Dando tutto, con il crescere dei figli possono verificarsi due conseguenze diverse. La prima è che ad un certo punto capiscono che non siamo onnipotenti e che ci sono cose alle quali non possiamo dare risposta. Quando accade – di solito con l’inizio della preadolescenza – iniziano a criticare ciò che facciamo su tutti i piani. Ragionano per bianco e nero: se il genitore non può tutto e non ha sempre ragione (come credevano), allora non può nulla e non ha mai ragione. La seconda è che non hanno sogni, oppure se li hanno li perdono poco dopo perché non hanno sviluppato la forza di conquistare poco per volta ciò che desiderano, gestendone la mancanza. Non saper vivere la sofferenza della mancanza significa non poter pensare in una dimensione temporale che includa il futuro. Ed è proprio ciò che vediamo oggi nei bambini: vogliono tutto e subito.

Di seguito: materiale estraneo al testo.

(** The body of the loop up to the two arrays of the chunk. *)
Definition predict_chunk (cfg : config) (estimators_ : list estimator)
    (df_data : list row) : list float * list float :=
  let df_data := convert_to_float32 df_data in
  let valid := check_valid_rows df_data in
  let energy_prediction := np_full (length df_data) nan in
  let energy_prediction_std := np_full (length df_data) nan in
  let predictions :=
    fmap (fun t => predict t (loc valid df_data)) estimators_ in
  let predictions :=
    if log_target_is_True cfg
    then fmap (fun p : list float => fmap np_exp p) predictions
    else predictions in
  let n_valid := length (loc valid df_data) in
  (mask_assign valid energy_prediction (axis0 np_mean n_valid predictions),
   mask_assign valid energy_prediction_std (axis0 np_std n_valid predictions)).

(** The two outputs of one event, written row by row: the predictions
    of the members on the converted row, exponentiated under
    [log_target], and their mean and standard deviation. *)
Definition member_predictions (cfg : config) (estimators_ : list estimator)
    (r : row) : list float :=
  (fun t : estimator =>
     if log_target_is_True cfg then np_exp (t r) else t r) <$> estimators_.

Definition row_prediction (cfg : config) (estimators_ : list estimator)
    (r : row) : float :=
  let r := astype_float32 <$> r in
  if valid_row r then np_mean (member_predictions cfg estimators_ r)
  else nan.

Definition row_prediction_std (cfg : config) (estimators_ : list estimator)
    (r : row) : float :=
  let r := astype_float32 <$> r in
  if valid_row r then np_std (member_predictions cfg estimators_ r)
  else nan.

(** Which branch of [if class_name in f[key].keys()] a chunk takes. *)
Inductive branch : Type := Append | Create.

Definition chunk_branch (cfg : config) : h5 branch :=
  found ← contains (prediction_name cfg);
  mret (if found : bool then Append else Create).

(** The [with h5py.File(data_path, 'r+')] block of the loop. *)
Definition write_chunk (cfg : config)
    (energy_prediction energy_prediction_std : list float)
    (start stop : nat) : h5 unit :=
  b ← chunk_branch cfg;
  match b with
  | Append =>
      n_existing ← shape0 (prediction_name cfg);
      let n_new := length energy_prediction in
      resize (prediction_name cfg) (n_existing + n_new);;
      write_slice (prediction_name cfg) start stop energy_prediction;;
      resize (std_name cfg) (n_existing + n_new);;
      write_slice (std_name cfg) start stop energy_prediction_std
  | Create =>
      create_dataset (prediction_name cfg) energy_prediction;;
      create_dataset (std_name cfg) energy_prediction_std
  end.

(** [for df_data, start, end in tqdm(df_generator)] *)
Fixpoint predict_loop (cfg : config) (estimators_ : list estimator)
    (chunks : list (list row * nat * nat)) : h5 unit :=
  match chunks with
  | [] => mret ()
  | (df_data, start, stop) :: chunks' =>
      let (energy_prediction, energy_prediction_std) :=
        predict_chunk cfg estimators_ df_data in
      write_chunk cfg energy_prediction energy_prediction_std start stop;;
      predict_loop cfg estimators_ chunks'
  end.

(** The overwrite check that opens the script.  [yes] is the [--yes]
    flag, [confirm] the answer given at the prompt of
    [click.confirm(..., abort=True)]. *)
Definition delete_existing (cfg : config) (yes confirm : bool) : h5 unit :=
  found ← contains (prediction_name cfg);
  if found : bool then
    (if negb yes && negb confirm then h5_raise Abort else mret ());;
    del (prediction_name cfg);;
    del (std_name cfg)
  else mret ().

(** The run stopped after [k] iterations of the prediction loop; [table]
    holds the columns [training_variables] of the group. *)
Definition main_after (k : nat) (cfg : config) (table : list row)
    (estimators_ : list estimator) (chunksize : option nat)
    (yes confirm : bool) : h5 unit :=
  delete_existing cfg yes confirm;;
  predict_loop cfg estimators_ (take k (read_chunked table chunksize)).

Definition main (cfg : config) (table : list row)
    (estimators_ : list estimator) (chunksize : option nat)
    (yes confirm : bool) : h5 unit :=
  delete_existing cfg yes confirm;;
  predict_loop cfg estimators_ (read_chunked table chunksize).

End Apply.

End ApplyRegression.

(** ** [apply_separation_model.py] *)

Module ApplySeparation.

L’imperativo categorico, ovvero il compito a cui ogni genitore è chiamato e da cui nessuno di noi deve sottrarsi, per preparare i figli ad entrare nel mondo è insegnare al bambino a trasformare la mancanza in attesa, donandogli così il futuro.

Note

[1Qui si aprirebbe il bisogno di spiegare perché ci sono spazi che dobbiamo rivendicare non solo per diritto, ma anche per dovere. Accenno solo che i bambini imparano da ciò che facciamo e non da ciò che diciamo loro. Abbiamo il dovere di “rivendicare” alcuni luoghi e spazi come nostri perché in questo modo insegniamo, attraverso l’esempio, che ognuno ha a rivendicare un proprio spazio, quindi ad esistere.

[2Curioso che la divinità greca del gioco sia Pais, e riguardi “tutto ciò che non è affetto dalla necessità e dal tempo” (C. Sini, Le arti dinamiche, Filosofia e Pedagogia, p. 84).

[3L’espressione è il titolo di un libro di Vito Mancuso, ed. Mondadori.